Pedagoginga do terreiro : Educar para Novas realidades por todas nossas relações



No caminho iniciático, vou descobrindo-me artecurandeira, percebo que algo de mim vem sendo desvelado, a própria sorte do destino que me fez caminhar e viver muitas relações de doação, serviço, obediência e rebeldia. 


Para o pesquisador Renato Nogueira "Nos terreiros, o processo educativo é inseparável das práticas religiosas e culturais. A transmissão do conhecimento ocorre principalmente através da oralidade, da participação em rituais e da vivência direta, refletindo uma pedagogia profundamente enraizada na tradição e na experiência."



Quando me desperto para novas realidades, estou falando sobre desenvolvimento de narrativas que nos foram negadas com o objetivo de dominação. Sim, muita sabedoria se perdeu na tentativa muitas vezes bem sucedida de “controle’’.


Hoje, no entanto, evidenciamos que propositalmente não nos revelaram os segredos de nossa liberdade, essa ancestral primeira. 

Dito isso, busco esse recorte com vias de enegrecer narrativas de empoderamento. 



É preto, é preto cambinda, todo mundo é preto, na gira dos pretos, eu também sou preto. 


Mais importante do que educar os outros é estar em auto educação constante e buscar internamente as chaves para modificar para transformar, para apoiar no seu processo e aos demais.

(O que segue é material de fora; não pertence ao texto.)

(* ===== verification/Toy.v ===== *)
(** Concrete hash functions for the witnesses: a polynomial checksum and a
    truncation, which evaluate quickly.  The theorems hold for every instance of the hash
    classes; these instances show that their hypotheses can be met. *)

From S2P Require Export Hash.

Definition toy_sum (m : bytes) : Z :=
  foldl (λ acc b, Z.land (acc * 65599 + byte_val b + 1) (2 ^ 40 - 1)) 7 m.
Definition toy_xof (m : bytes) (n : nat) : bytes := take n (le_bytes 5 (toy_sum m) ++ replicate n x00).
Lemma length_toy_xof m n : length (toy_xof m n) = n.
Proof. unfold toy_xof. rewrite length_take, length_app, length_replicate. lia. Qed.

Definition toy_shake : Shake := {| shake_xof := toy_xof; shake_xof_len := length_toy_xof |}.
(** The first 32 bytes: enough where few messages are hashed, and cheap enough
    for the thousand chain steps of a one-time signature. *)
Definition toy_sha2 : Sha2 := λ m, h256_of (take 32 (m ++ replicate 32 x00)).

(** Small identifiers. *)
Definition id_of (n : Z) : H256 := h256_of (be_bytes 32 n).
Lemma rotated_fmap {A} (f : HkValidator → A) (a : HkAddress) pk e (l : list HkValidator) :
  (∀ v, f (v_set_key pk e v) = f v) →
  f <$> ((λ v, if bool_decide (v.(v_address) = a) then v_set_key pk e v else v) <$> l) = f <$> l.
Proof. intros H. rewrite <-list_fmap_compose. apply list_fmap_ext. intros ? v _. simpl. case_match; auto. Qed.
Lemma rotated_sorted a pk e (l : list HkValidator) :
  StronglySorted (λ x y, validator_leb x y = true) l →
  StronglySorted (λ x y, validator_leb x y = true)
    ((λ v, if bool_decide (v.(v_address) = a) then v_set_key pk e v else v) <$> l).
Proof.
  induction 1 as [|v l _ IH Hf]; simpl; [constructor|]. constructor; [done|].
  apply Forall_fmap. eapply Forall_impl; [exact Hf|]. intros w. simpl. by repeat case_match.
Qed.
Lemma apply_rotation_set_ok s c r s' : set_ok s → apply_rotation s c r = Ok s' → set_ok s'.
Proof.
  intros Hs (t & _ & _ & _ & _ & _ & E)%apply_rotation_ok. destruct Hs as [Hn Hso Ha Hr Hp].
  constructor; unfold set_sorted; rewrite E, ?rotated_fmap by done; try done.
  - by intros H%fmap_nil_inv.
  - by apply rotated_sorted.
  - apply Forall_fmap. eapply Forall_impl; [exact Hp|]. intros v. simpl. by case_match.
Qed.
End root.

(** An honest issuer's certificate: the window and the domain follow from where
    it can commit. *)
Section issue.
Context {SHAKE : Shake} {ROOT : RootScheme} {LAWS : RootLaws}.

Lemma root_from_seed_ok seed :
  byte_len (root_pk_bytes (root_from_seed seed)) = ROOT_PK_LEN ∧
  ∀ m, root_verify (root_pk_bytes (root_from_seed seed)) m (root_sign (root_from_seed seed) m) = true ∧
       byte_len (root_sign (root_from_seed seed) m) = ROOT_SIG_LEN.
Proof.
  unfold root_from_seed, root_sign, root_verify.
  set (m0 := shake256_n _ _ _). destruct (slh_keygen _ _ _) as [pk sk] eqn:E. cbn [root_pk_bytes root_sk].
  pose proof (slh_pk_len (take SLH_N m0) (take SLH_N (drop SLH_N m0)) (drop (2 * SLH_N) m0)) as Hpk.
  pose proof (slh_correct (take SLH_N m0) (take SLH_N (drop SLH_N m0)) (drop (2 * SLH_N) m0)) as Hv.
  rewrite E in Hpk, Hv. simpl in Hpk, Hv. split; [done|]. intros m.
  rewrite slh_sig_len, Hpk, !Z.eqb_refl. split; [apply Hv|done].
Qed.

(** A rotation issued by the seat's own root takes effect.  A certificate made by
    [issue_for] at tip [valid_from - 1] is accepted at every commit height of the
    freshness window, unless it straddles the height where the signing domain
    changes, and then exactly its seat has the new key and the new epoch. *)
Theorem issued_rotation_accepted seed chain v2_from op_pk epoch valid_from s v r :
  set_ok s → v ∈ validators s → v_root_pk v = root_pk_bytes (root_from_seed seed) →
  v_epoch v < epoch → rr_chain_id r = chain → rr_v2_from r = v2_from →
  0 ≤ valid_from ≤ rr_height r → rr_height r < u64_max →
  rr_height r < valid_from + ROTATION_FRESHNESS_HORIZON →
  (v2_from ≤ valid_from ∨ rr_height r < v2_from) →
  ∃ s', apply_rotation s (rotation_issue_for (root_from_seed seed) chain v2_from op_pk epoch valid_from) r
          = Ok s' ∧
    seat_of_root (v_root_pk v) s' = Some (v_set_key op_pk epoch v) ∧
    ∀ w, w ∈ validators s → w ≠ v → w ∈ validators s'.
Proof.
  intros Hs Hv Hroot Hep Hch Hv2 Hvf Hmax Hfresh Hdom.
  destruct (root_from_seed_ok seed) as [Hlen Hsig].
  set (rt := root_from_seed seed) in *. set (c := rotation_issue_for rt chain v2_from op_pk epoch valid_from).
  assert (seat_of_root (rc_root_pk c) s = Some v) as Hseat.
  { change (rc_root_pk c) with (root_pk_bytes rt). rewrite <-Hroot.
    apply seat_of_root_intro; [by apply so_roots|done]. }
  assert (rotation_verify_against c (v_root_pk v) (Some (v_epoch v)) r = Ok tt) as Hok.
  { apply rotation_verify_ok. split_and!; [done|done|..].
    - unfold in_freshness. destruct (rr_domain r); [by left|right].
      unfold rr_activation, sat_add, ROTATION_FRESHNESS_HORIZON in *. simpl. ulia.
    - assert ((if v2_from <=? valid_from then RotV2 else RotV1) = rr_domain r) as Ed.
      { unfold rr_domain. rewrite Hv2.
        destruct (Z.leb_spec v2_from valid_from), (Z.leb_spec v2_from (rr_height r)); try done; lia. }
      unfold verify_sig. subst c. unfold rotation_issue_for. rewrite Ed. unfold rotation_issue.
      cbn [rc_root_pk rc_root_sig rc_new_op_pk rc_epoch rc_valid_from_height].
      rewrite (proj2 (Hsig _)), Hlen. cbn [negb orb Z.eqb].
      unfold rotation_chain_id. subst chain. destruct (rr_domain r); apply Hsig. }
  unfold apply_rotation. rewrite Hseat, Hok. cbn [bindR]. eexists. split; [reflexivity|]. split.
  - change (v_root_pk v) with (v_root_pk (v_set_key op_pk epoch v)). apply seat_of_root_intro; cbn [validators].
    + rewrite rotated_fmap by done. by apply so_roots.
    + apply list_elem_of_fmap. exists v. by rewrite bool_decide_eq_true_2.
  - intros w Hw Hne. cbn [validators]. apply list_elem_of_fmap. exists w. rewrite bool_decide_eq_false_2; [done|].
    intros E. apply Hne. eapply (nodup_fmap_eq v_address); [by apply so_addresses|done..].
Qed.
End issue.

(** The signed bytes determine the certificate's content; under v2 they also
    determine the chain. *)
Record rotation_ok (c : RotationCert) : Prop := mkRotationOk {
  ro_root : short c.(rc_root_pk);
  ro_key : short c.(rc_new_op_pk);
  ro_epoch : in_u64 c.(rc_epoch);
  ro_valid : in_u64 c.(rc_valid_from_height);
}.
Lemma rotation_signing_bytes_inj d d' ch ch' c c' :
  rotation_ok c → rotation_ok c' → short (str_bytes ch) → short (str_bytes ch') →
  rotation_signing_bytes d ch (rc_root_pk c) (rc_new_op_pk c) (rc_epoch c) (rc_valid_from_height c) =
  rotation_signing_bytes d' ch' (rc_root_pk c') (rc_new_op_pk c') (rc_epoch c') (rc_valid_from_height c') →
  d = d' ∧ (d = RotV2 → ch = ch') ∧
  (rc_root_pk c, rc_new_op_pk c, rc_epoch c, rc_valid_from_height c) =
  (rc_root_pk c', rc_new_op_pk c', rc_epoch c', rc_valid_from_height c').
Proof.
  intros [H1 H2 H3 H4] [H1' H2' H3' H4'] Hc Hc' H.
  assert (
    len_prefixed (rc_root_pk c) ++ len_prefixed (rc_new_op_pk c) ++ u64_le (rc_epoch c) ++
      u64_le (rc_valid_from_height c) =
    len_prefixed (rc_root_pk c') ++ len_prefixed (rc_new_op_pk c') ++ u64_le (rc_epoch c') ++
      u64_le (rc_valid_from_height c') →
    (rc_root_pk c, rc_new_op_pk c, rc_epoch c, rc_valid_from_height c) =
    (rc_root_pk c', rc_new_op_pk c', rc_epoch c', rc_valid_from_height c')) as Hbody.
  { clear H. intros H. apply len_prefixed_inj in H as [E1 H]; [|done..].
    apply len_prefixed_inj in H as [E2 H]; [|done..].
    peel H. apply u64_le_inj in E; [|done..]. apply u64_le_inj in H; [congruence|done..]. }
  unfold rotation_signing_bytes in H.
  destruct d, d'; rewrite <-?app_assoc in H.
  - apply tagged_inj in H. split_and!; [done|done|]. by apply Hbody.
  - apply (f_equal (take 5)) in H. discriminate H.
  - apply (f_equal (take 5)) in H. discriminate H.
  - apply tagged_inj in H. apply len_prefixed_inj in H as [E H]; [|done..].
    apply str_bytes_inj in E. split_and!; [done|done|]. by apply Hbody.
Qed.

Nesse sentido, chego ao espaço sagrado de cura que meus ancestrais manifestaram. 

Nessa religação, sinto o cheiro da terra, do pó de café e do mar. Travessias essas que me permitiram acessar a ciência ancestral afro-indígena. 



Nesse artigo, busco o recorte afro no que hoje percebo a partir do meu lugar de fala. Me liberto quando escuto narrativas de aquilombamento multicolor e reitero a importância de apontar esses espaços de existência e resistência do nosso saber. 

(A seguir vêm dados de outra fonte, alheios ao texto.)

(* ===== verification/SetChange.v ===== *)
(** Validator-set changes on a running chain (hk-consensus/src/setchange.rs): the
    certificate, its acceptance against the set as it stands, and the bootstrap
    re-weight.  Error messages are constructors, one per message. *)

From S2P Require Export Rotation.

(** * Data *)

Definition DOM_SET_CHANGE : string := "hk/v1/set-change".

Inductive SetChange :=
  | Admit (root_pk : bytes) (public_key : HkPub) (voting_power : Z)
  | Remove (root_pk : bytes)
  | SetPower (root_pk : bytes) (voting_power : Z).
Record SetChangeBody := mkSetChangeBody {
  sb_chain_id : string;
  sb_change : SetChange;
  sb_not_before : Z;
  sb_not_after : Z;
}.
Record Approval := mkApproval { ap_root_pk : bytes; ap_root_sig : bytes }.
Record SetChangeCert := mkSetChangeCert { sc_body : SetChangeBody; sc_approvals : list Approval }.
#[export] Instance SetChange_eq_dec : EqDecision SetChange.
Proof. solve_decision. Defined.
#[export] Instance SetChangeBody_eq_dec : EqDecision SetChangeBody.
Proof. solve_decision. Defined.
#[export] Instance Approval_eq_dec : EqDecision Approval.
Proof. solve_decision. Defined.
#[export] Instance SetChangeCert_eq_dec : EqDecision SetChangeCert.
Proof. solve_decision. Defined.

Inductive SetChangeError :=
  | EmptyChainId | BadWindow | BadRootLength | EmptyOperationalKey
  | ZeroPower | PowerTooLarge (power : Z)
  | WrongChain (cert_chain this_chain : string) | NoApprovals
  | DuplicateApproval | NotSeatedApproval | InvalidApproval
  | NotSupermajority (approving total : Z)
  | OutsideWindow (height not_before not_after : Z)
  | AddressCollision | LastSeat | SetPowerNotSeated.

(** * Operations *)

(** [SetChangeBody::signing_bytes] *)
Definition change_bytes (c : SetChange) : bytes :=
  match c with
  | Admit root pk power => [x01] ++ len_prefixed root ++ len_prefixed pk ++ u64_le power
  | Remove root => [x02] ++ len_prefixed root
  | SetPower root power => [x03] ++ len_prefixed root ++ u64_le power
  end.
Definition set_change_signing_bytes (b : SetChangeBody) : bytes :=
  str_bytes DOM_SET_CHANGE ++ [x00] ++ len_prefixed (str_bytes b.(sb_chain_id)) ++
  change_bytes b.(sb_change) ++ u64_le b.(sb_not_before) ++ u64_le b.(sb_not_after).

Definition subject_root (b : SetChangeBody) : bytes :=
  match b.(sb_change) with Admit root _ _ | Remove root | SetPower root _ => root end.

Definition check_shape (b : SetChangeBody) : res SetChangeError unit :=
  if bool_decide (b.(sb_chain_id) = ""%string) then Err EmptyChainId
  else if b.(sb_not_after) <? b.(sb_not_before) then Err BadWindow
  else match b.(sb_change) with
  | Admit root pk power =>
      if negb (byte_len root =? ROOT_PK_LEN) then Err BadRootLength
      else if bool_decide (pk = []) then Err EmptyOperationalKey
      else if power =? 0 then Err ZeroPower
      else if MAX_VOTING_POWER <? power then Err (PowerTooLarge power)
      else Ok tt
  | Remove root =>
      if negb (byte_len root =? ROOT_PK_LEN) then Err BadRootLength else Ok tt
  | SetPower root power =>
      if negb (byte_len root =? ROOT_PK_LEN) then Err BadRootLength
      else if power =? 0 then Err ZeroPower
      else if MAX_VOTING_POWER <? power then Err (PowerTooLarge power)
      else Ok tt
  end.

Definition in_window (c : SetChangeCert) (height : Z) : bool :=
  (c.(sc_body).(sb_not_before) <=? height) && (height <=? c.(sc_body).(sb_not_after)).

Section changes.
Context {SHAKE : Shake} {ROOT : RootScheme}.

Definition approval_sign (r : RootSecret) (b : SetChangeBody) : Approval :=
  mkApproval (root_pk_bytes r) (root_sign r (set_change_signing_bytes b)).
Definition approval_verify (a : Approval) (b : SetChangeBody) : bool :=
  if negb (byte_len a.(ap_root_pk) =? ROOT_PK_LEN) || negb (byte_len a.(ap_root_sig) =? ROOT_SIG_LEN)
  then false
  else root_verify a.(ap_root_pk) (set_change_signing_bytes b) a.(ap_root_sig).

(** The loop over the approvals: the roots seen so far and their power. *)
Fixpoint count_approvals (s : HkValidatorSet) (b : SetChangeBody) (seen : list bytes) (approving : Z)
    (l : list Approval) : res SetChangeError Z :=
  match l with
  | [] => Ok approving
  | a :: l =>
      if existsb (λ r, bool_decide (r = a.(ap_root_pk))) seen then Err DuplicateApproval
      else match seat_of_root a.(ap_root_pk) s with
      | None => Err NotSeatedApproval
      | Some seat =>
          if negb (approval_verify a b) then Err InvalidApproval
          else count_approvals s b (seen ++ [a.(ap_root_pk)])
                 (sat_add u64_max approving seat.(v_power)) l
      end
  end.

Os terreiros, além de espaços sagrados, são espaços que habitam princípios de circularidade. 

Nesse aspecto observo a importância da hierarquia para manutenção do saber e fazer africano. 



Já a pensadora Viviane Oliveira afirma que "A pedagogia dos terreiros se manifesta como um espaço de aprendizado imersivo, onde o conhecimento é passado através de rituais e práticas cotidianas, reforçando a importância da oralidade e da tradição na formação dos indivíduos."


Quando penso em pedagogia, essa sobre o espaço sagrado de um terreiro, observo a dinâmica sutil da presença, uma vez que você se coloca presente para aprender, é possível imaginar e observar como se dá o aprendizado através da experiência daquele que observa.



Para Jorge Tadeu,  "Os terreiros são instituições de educação cultural e espiritual, onde as práticas educativas são entrelaçadas com a vivência religiosa. Essa educação não é formal, mas essencial para a preservação e o fortalecimento da identidade cultural e espiritual."


As perguntas surgem após o contato com a verdade praticada naquele espaço. Aos poucos, vou banindo o preconceito que povoou o meu imaginário por décadas e vou me sentindo cada dia mais preta. E como isso é confortável e libertador!


"O papel dos terreiros como centros de educação é evidente na forma como preservam e transmitem as tradições afro-brasileiras. Esses espaços funcionam como escolas culturais, onde o aprendizado se dá pela experiência e pela vivência do sagrado." João José Reis 


Por sua vez, Gisele Rodrigues diz que "Dentro dos terreiros, o aprendizado ocorre de maneira prática e vivencial, através da participação ativa em rituais e da observação das tradições. Essa abordagem pedagógica é fundamental para a manutenção da cultura e das práticas religiosas."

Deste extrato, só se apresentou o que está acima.